I'm A Victim, You're A Victim, Wouldn't You Like To Be A Victim, Too?
This is Pride Month, but for segments of the LGBTQ community the enthusiasm for a united front has gone sour. Back in the heady days when the gay movement ruled the Left with its parades and show trials for bakers, it blithely added the Trans designation to its marquee.
But that decision is coming back at the veterans of the Gay movement, and they don’t like it. “@spiralmoney The T has only destroyed the hard won acceptance LGB people fought for. They contribute nothing and wreck everything. The LGB only asked for equality, nothing more.” The protocols of accepting trans athletes as women and radical surgery to assume a different gender have startled longterm members of the Pride movement.

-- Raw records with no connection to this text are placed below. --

(** X1. [updateItem] looks for the first line whose product id is printed
    as the string it is given: with a string that is the text of the id of
    no line, as the id of a line in capitals is, it throws, whatever the
    quantity. With the text of the id of a line, on a cart that passes
    validation, and a quantity that is a number or a string of digits, a
    quantity of zero or less removes that line and nothing else, and a
    quantity of one or more becomes the quantity of that line, whose total
    is the price of the line times the new quantity. *)
Theorem updateItem_sets_or_removes_the_line :
  forall (now : Z) (pid : string) (q : Js.Value) (c : CartModel.Cart),
    (Forall (fun it => Oid.toString (CartModel.product it) <> pid) (CartModel.items c) ->
     CartModel.updateItem now pid q c = CartModel.Err CartModel.ItemNotFound)
    /\ (CartModel.validate c = true ->
        forall (i : nat) (it : CartModel.CartItem) (n : Z),
          CartModel.items c !! i = Some it ->
          Oid.toString (CartModel.product it) = pid ->
          (forall j it', CartModel.items c !! j = Some it' -> (j < i)%nat ->
                         Oid.toString (CartModel.product it') <> pid) ->
          Js.castNumber q = Some n ->
          exists c',
            CartModel.updateItem now pid q c = CartModel.Ok c'
            /\ (n <= 0 ->
                CartModel.items c'
                = map CartModel.cartItem_pre_save (delete i (CartModel.items c)))
            /\ (1 <= n ->
                map CartModel.product (CartModel.items c')
                = map CartModel.product (CartModel.items c)
                /\ CartModel.items c' !! i
                   = Some {| CartModel.product := CartModel.product it;
                             CartModel.quantity := n;
                             CartModel.price := CartModel.price it;
                             CartModel.total :=
                               (CartModel.price it * inject_Z n)%Q |}
                /\ forall j, j <> i ->
                     CartModel.items c' !! j
                     = CartModel.cartItem_pre_save <$> CartModel.items c !! j)).
Proof.
  intros now pid q c. split.
  - intros Hnot. unfold CartModel.updateItem.
    assert (Hf : CartModel.findIndex pid (CartModel.items c) = None).
    { apply findIndex_None. exact Hnot. }
    rewrite Hf. reflexivity.
  - intros Hv i it n Hi Hpid Hfirst Hq. unfold CartModel.updateItem.
    assert (Hf : CartModel.findIndex pid (CartModel.items c) = Some i).
    { apply findIndex_Some. exists it. auto. }
    rewrite Hf. apply validate_Forall in Hv.
    unfold Js.le. rewrite (castNumber_toNumber _ _ Hq). cbn [Js.toNumber].
    destruct (Z.leb_spec n 0) as [Hn|Hn].
    + rewrite save_Ok.
      * eexists. split; [reflexivity|]. split; [intros _; reflexivity | lia].
      * apply validate_Forall. simpl.
        apply Forall_delete. exact Hv.
    + rewrite Hq, save_Ok.
      * eexists. split; [reflexivity|]. split; [lia|]. intros _. simpl.
        split; [|split].
        -- rewrite product_pre_save. apply product_alter. reflexivity.
        -- rewrite map_is_fmap, list_lookup_fmap, list_lookup_alter_eq, Hi. simpl.
           reflexivity.
        -- intros j Hne.
           rewrite map_is_fmap, list_lookup_fmap, list_lookup_alter_ne by auto.
           reflexivity.
      * apply validate_Forall. simpl. apply Forall_alter; [exact Hv|].
        intros x _ Hx. apply set_quantity_valid; [lia | exact Hx].
Qed.

(** X2. On a cart that passes validation, [removeItem] never fails: it
    removes the lines whose product id is printed as the string it is
    given and keeps the other lines in their order, so that a string that
    is the text of the id of no line, as the id of a line in capitals is,
    removes nothing. When the string is the text of an id, no line of that
    product is left. [clearCart] succeeds on every cart and leaves no line,
    a subtotal of 0 and an item count of 0. *)
Theorem removeItem_and_clearCart_succeed :
  forall (now : Z) (pid : string) (c : CartModel.Cart),
    (CartModel.validate c = true ->
     exists c',
       CartModel.removeItem now pid c = CartModel.Ok c'
       /\ CartModel.items c'
          = map CartModel.cartItem_pre_save
              (filter (fun it => Oid.toString (CartModel.product it) <> pid)
                 (CartModel.items c))
       /\ (forall k, pid = Oid.toString k ->
             k ∉ map CartModel.product (CartModel.items c'))
       /\ (Forall (fun it => Oid.toString (CartModel.product it) <> pid)
             (CartModel.items c) ->
           CartModel.items c' = map CartModel.cartItem_pre_save (CartModel.items c)))
    /\ CartModel.clearCart now c
       = CartModel.Ok {| CartModel.user := CartModel.user c;
                         CartModel.items := [];
                         CartModel.subtotal := 0%Q;
                         CartModel.totalItems := 0;
                         CartModel.lastUpdated := now |}.
Proof.
  intros now pid c. split; [|reflexivity].
  intros Hv. unfold CartModel.removeItem. rewrite save_Ok.
  - eexists. split; [reflexivity|]. simpl. split; [reflexivity|]. split.
    + intros k -> Hin. rewrite product_pre_save, map_is_fmap in Hin.
      apply list_elem_of_fmap in Hin as (x & Hx & Hin).
      apply list_elem_of_filter in Hin as [Hne _]. congruence.
    + intros Hnot. f_equal. induction Hnot as [|x l Hx _ IH]; [reflexivity|].
      rewrite filter_cons_True by exact Hx. f_equal. exact IH.
  - apply validate_Forall. simpl. apply validate_Forall in Hv.
    eapply Forall_sub; [apply sublist_filter | exact Hv].
Qed.

Section CartInvariants.
Import CartModel.

(** Every mutation that succeeds has saved a list of lines that passed
    validation and that holds no product twice if the cart did not and
    the id of a product to add came as the database prints it. *)
Lemma mutate_saved now m c c' :
  mutate now m c = Ok c' ->
  exists l,
    c' = cart_pre_save now (set_items c (map cartItem_pre_save l))
    /\ Forall (fun it => item_valid it = true) l
    /\ ((forall pid q p, m = AddItem pid q p -> exists k, pid = Oid.toString k) ->
        NoDup (map product (items c)) -> NoDup (map product l)).
Proof.
  assert (Hsave : forall l,
    save now (set_items c l) = Ok c' ->
    c' = cart_pre_save now (set_items c (map cartItem_pre_save l))
    /\ Forall (fun it => item_valid it = true) l).
  { intros l H. apply save_inv in H as [Hv ->]. split; [reflexivity|].
    apply validate_Forall in Hv. exact Hv. }
  destruct m as [pid q p|pid q|pid|]; simpl.
  - unfold addItem. destruct (findIndex pid (items c)) as [i|] eqn:Hf.
    + destruct (items c !! i) as [it|] eqn:Hi; [|discriminate]. cbn [mbind option_bind].
      destruct (add_quantity q p it) as [it'|] eqn:Hadd; [|discriminate]. intros H.
      eexists. split; [apply Hsave, H|]. split; [apply Hsave, H|].
      intros _ Hnd. erewrite product_insert; [exact Hnd | exact Hi |].
      eapply add_quantity_product. exact Hadd.
    + destruct (Oid.cast pid) as [k|] eqn:Hk; [|discriminate].
      destruct (Js.castNumber q) as [n|]; [|discriminate]. intros H.
      eexists. split; [apply Hsave, H|]. split; [apply Hsave, H|].
      intros Hpid Hnd. destruct (Hpid pid q p eq_refl) as [k' ->].
      apply cast_toString_inv in Hk. subst k'.
      rewrite map_app. simpl. apply NoDup_app.
      split; [exact Hnd|]. split; [|apply NoDup_singleton].
      intros x Hx Hin. apply list_elem_of_singleton in Hin. subst x.
      apply findIndex_None in Hf. rewrite Forall_forall in Hf.
      rewrite map_is_fmap in Hx. apply list_elem_of_fmap in Hx as (y & Hy & Hin).
      apply (Hf y Hin). congruence.
  - unfold updateItem. destruct (findIndex pid (items c)) as [i|]; [|discriminate].
    destruct (Js.le q (Js.Num 0)).
    + intros H. eexists. split; [apply Hsave, H|]. split; [apply Hsave, H|].
      intros _ Hnd. rewrite map_is_fmap, list_fmap_delete.
      eapply sublist_NoDup; [exact Hnd | apply sublist_delete].
    + destruct (Js.castNumber q) as [n|]; [|discriminate]. intros H.
      eexists. split; [apply Hsave, H|]. split; [apply Hsave, H|].
      intros _ Hnd. rewrite product_alter; [exact Hnd | reflexivity].
  - unfold removeItem. intros H.
    eexists. split; [apply Hsave, H|]. split; [apply Hsave, H|].
    intros _ Hnd. rewrite map_is_fmap. eapply sublist_NoDup; [exact Hnd|].
    apply fmap_sublist. apply sublist_filter.
  - unfold clearCart. intros H.
    eexists. split; [apply Hsave, H|]. split; [apply Hsave, H|].
    intros _ _. apply NoDup_nil. exact I.
Qed.
(** * Exact-rational Gaussian elimination: the solver of [project.py]

    A shallow embedding of [LinearSystemSolver] ([format_value],
    [print_matrix], [solve]) together with the part of Python's
    [fractions.Fraction] the solver relies on, followed by the properties of
    the solver that its specification states.

    Conventions of the embedding:
    - a Python [int] is a [Z]; a list index, always non-negative in the
      solver, is a [nat];
    - a [Fraction] is the record of its two integer slots, and the class
      invariant (positive denominator, lowest terms) is the predicate
      [canonical], established by the operations rather than assumed;
    - an exception is a [Raise] result; [solve] runs in a monad whose state
      is the text handed to [log_callback] so far, so that what was logged
      before an exception stays logged;
    - a [for] loop is [for_in] over the list it ranges over, its body
      returning [Next] (end of the body, or [continue]) or [Break];
    - the in-place update [matrix[r] = new_row] is the list update
      [<[r := new_row]> matrix], checked against the length as Python does. *)

From Stdlib Require Import ZArith List String Ascii Lia Bool Znumtheory.
From Stdlib Require Import QArith Qabs.
From Stdlib Require Import DecimalString DecimalZ DecimalPos DecimalFacts.
From Equations Require Import Equations.
From stdpp Require Import base list strings.

Local Open Scope Z_scope.

(** ** Python exceptions and results *)

Inductive exn : Type :=
| ZeroDivisionError
| IndexError
| ValueError.

Inductive result (A : Type) : Type :=
| Ok (a : A)
| Raise (e : exn).
Arguments Ok {A} a.
Arguments Raise {A} e.

Definition result_bind {A B : Type} (r : result A) (k : A -> result B) : result B :=
  match r with
  | Ok a => k a
  | Raise e => Raise e
  end.

(** ** [fractions.Fraction] *)

(** A [Fraction] object: the two integer slots [_numerator] and
    [_denominator]. *)
Record Fraction : Type := mkFraction { numerator : Z; denominator : Z }.

(** The class invariant of [Fraction]: positive denominator, lowest terms. *)
Definition canonical (x : Fraction) : Prop :=
  0 < denominator x /\ Z.gcd (numerator x) (denominator x) = 1.

Definition canonicalb (x : Fraction) : bool :=
  (0 <? denominator x) && (Z.gcd (numerator x) (denominator x) =? 1).

(** The normalising step of [Fraction.__new__]:
    [g = math.gcd(n, d); if d < 0: g = -g; n //= g; d //= g]. *)
Definition normalize (n d : Z) : Fraction :=
  let g := Z.gcd n d in
  let g := if d <? 0 then - g else g in
  mkFraction (n / g) (d / g).

(** [Fraction(n, d)] on two ints. *)
Definition Fraction_new (n d : Z) : result Fraction :=
  if d =? 0 then Raise ZeroDivisionError else Ok (normalize n d).

(** [a - b]: [Fraction(na * db - nb * da, da * db)]. *)
Definition Fraction_sub (a b : Fraction) : Fraction :=
  normalize (numerator a * denominator b - numerator b * denominator a)
            (denominator a * denominator b).

(** [a * b]: [Fraction(na * nb, da * db)]. *)
Definition Fraction_mul (a b : Fraction) : Fraction :=
  normalize (numerator a * numerator b) (denominator a * denominator b).

(** [a / b]: [Fraction(na * db, da * nb)], which raises when [nb] is zero. *)
Definition Fraction_div (a b : Fraction) : result Fraction :=
  Fraction_new (numerator a * denominator b) (denominator a * numerator b).

(** [a == n] for an int [n]:
    [a._numerator == n and a._denominator == 1]. *)
Definition Fraction_eq_int (a : Fraction) (n : Z) : bool :=
  (numerator a =? n) && (denominator a =? 1).

(** The default bound of [limit_denominator]. *)
Definition max_denominator_default : Z := 1000000.

(** The [while True] loop of [limit_denominator]; it returns the values of
    [p0, q0, p1, q1, n, d] at the [break]. Each iteration replaces [d] by
    [n - (n // d) * d], which is smaller in absolute value, and [n // d]
    raises when [d] is zero: the loop is defined by recursion on [|d|]. *)
Equations? limit_loop (max_denominator p0 q0 p1 q1 n d : Z)
  : result (Z * Z * Z * Z * Z * Z) by wf (Z.abs_nat d) lt :=
  limit_loop max_denominator p0 q0 p1 q1 n d with Z.eq_dec d 0 := {
    | left _ => Raise ZeroDivisionError
    | right Hd =>
        let a := n / d in
        let q2 := q0 + a * q1 in
        if max_denominator <? q2 then Ok (p0, q0, p1, q1, n, d)
        else limit_loop max_denominator p1 q1 (p0 + a * p1) q2 d (n - a * d) }.
Proof.
  assert (Hm : n - a * d = n mod d)
    by (subst a; rewrite Z.mod_eq by assumption; lia).
  rewrite Hm.
  destruct (Z.lt_ge_cases 0 d) as [Hpos | Hneg].
  - pose proof (Z.mod_pos_bound n d Hpos). lia.
  - assert (Hlt : d < 0) by lia. pose proof (Z.mod_neg_bound n d Hlt). lia.
Qed.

Suddenly, they have become victims of their own victim mentality. Pride parades are cancelled or downplayed to avoid conflicts in the movement. “FredSargeant Considering how hard the queer activists have been coming at gays and lesbians to convert into Ts, anyone could have seen this coming. It turns out that it wasn't the straights who were coming for us after all.” Yeah. Not happy.
Tennis legend Martina Navratilova is likewise pissed that men are being allowed to beat biological women in sports competitions or having surgery to transform their bodies into women. And ordinary women don’t want passengers on their float. “Making a mockery of women who really suffer with so many different things, just pisses me off. Be who you want to be. But some should NOT pretend they have these problems, when they can’t.”
As we wrote in May of 2024 there are few better examples of the victim polka than J.K. Rowling, the feminist creator of the immensely successful Harry Potter books and movies. “Normally that would be enough notoriety for one lifetime. But Rowling, a committed Labourite, has endured a second notoriety, that as critic of trans people gaining admission into the lives of women.
“Let’s just say this iteration has not been as pleasant for her as her Harry Potter success. The forces of the gender jumble have crucified her for saying things such as: “Telling women and girls they must accept increased risk to themselves to appease male feelings is the very definition of the patriarchy you claim to stand against. Vulnerable women are paying the price for a fashionable fallacy that has serious, real world consequences.”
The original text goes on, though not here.